(* ===== verification/Rtt.v ===== *)
(** Round-trip time estimation (src/src/reliability/rtt.h), in binary64. *)

From S2P Require Import Prelude Double.

Module Rtt.

Definition MIN_RTO : double := dlit 1 10.
Definition MAX_RTO : double := d_of_Z 2.
Definition INITIAL_RTO : double := d_of_Z 1.

Record estimator : Type := mkRtt {
  srtt_ : double; rttvar_ : double; rto_ : double; has_sample_ : bool }.

Definition reset : estimator := mkRtt d0 d0 INITIAL_RTO false.

Definition sample_of (send_time now : double) (ack_delay_us : Z) : double :=
  let sample := dsub (dsub now send_time) (ddiv (d_of_Z ack_delay_us) (d_of_Z 1000000)) in
  if dlt sample d0 then dlit 1 1000 else sample.

Definition on_sample (e : estimator) (send_time now : double) (ack_delay_us : Z) : estimator :=
  let sample := sample_of send_time now ack_delay_us in
  let '(srtt, rttvar) :=
    if negb (has_sample_ e) then (sample, ddiv sample (d_of_Z 2))
    else
      let alpha := dlit 125 1000 in
      let beta := dlit 25 100 in
      (dadd (dmul (dsub (d_of_Z 1) alpha) (srtt_ e)) (dmul alpha sample),
       dadd (dmul (dsub (d_of_Z 1) beta) (rttvar_ e))
            (dmul beta (dabs (dsub (srtt_ e) sample)))) in
  let rto := dadd srtt (dmul (d_of_Z 4) rttvar) in
  mkRtt srtt rttvar (dclamp rto MIN_RTO MAX_RTO) true.

Definition ping_ms (e : estimator) : Z := d_to_u32 (dmul (srtt_ e) (d_of_Z 1000)).

(** An estimator after some samples. *)
Definition feed (e : estimator) (l : list (double * double * Z)) : estimator :=
  foldl (fun e '(s, n, d) => on_sample e s n d) e l.
Definition finite_estimate (e : estimator) : Prop :=
  is_fin (srtt_ e) = true /\ is_fin (rttvar_ e) = true.

Lemma dadd_fin_l a b : is_fin a = true -> is_nan b = false -> is_nan (dadd a b) = false.
Proof.
  intros Ha Hb. destruct b as [s|s| |s m e]; try done.
  - by apply dadd_nan.
  - by destruct a.
  - by apply dadd_nan.
Qed.

(** The retransmission timeout stays between 100 ms and 2 s (and is a
    number) after every sample, for every sequence of samples whose smoothed
    estimates are finite; before the first sample it is the initial second. *)
Theorem rto_in_bounds l s n d :
  finite_estimate (feed reset (l ++ [(s, n, d)])) ->
  dle MIN_RTO (rto_ (feed reset (l ++ [(s, n, d)]))) = true /\
  dle (rto_ (feed reset (l ++ [(s, n, d)]))) MAX_RTO = true /\
  dle MIN_RTO (rto_ reset) = true /\ dle (rto_ reset) MAX_RTO = true.
Proof.
  unfold feed. rewrite foldl_app. cbn [foldl]. set (e := foldl _ reset l).
  intros [Hs Hv]. unfold on_sample in *.
  set (p := if negb (has_sample_ e) then _ else _) in *. destruct p as [sr rv].
  cbn [srtt_ rttvar_ rto_] in *.
  assert (is_nan (dadd sr (dmul (d_of_Z 4) rv)) = false) as Hnan.
  { apply dadd_fin_l; [done|]. by apply dmul_nan. }
  destruct (dclamp_range (dadd sr (dmul (d_of_Z 4) rv)) MIN_RTO MAX_RTO) as [H1 H2];
    [done| by vm_compute |]. split_and!; try done; by vm_compute.
Qed.

Lemma rto_in_bounds_witness :
  dle MIN_RTO (rto_ (feed reset ([(d_of_Z 1, d_of_Z 3, 0)] ++ [(d_of_Z 2, d_of_Z 2, 500)]))) = true.
Proof.
  apply (rto_in_bounds [(d_of_Z 1, d_of_Z 3, 0)] (d_of_Z 2) (d_of_Z 2) 500). by vm_compute.
Defined.

End Rtt.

What you need to do: Every line from the data above that contains "ddiv" must appear in the answer.

Exercise answer:
  let sample := dsub (dsub now send_time) (ddiv (d_of_Z ack_delay_us) (d_of_Z 1000000)) in
    if negb (has_sample_ e) then (sample, ddiv sample (d_of_Z 2))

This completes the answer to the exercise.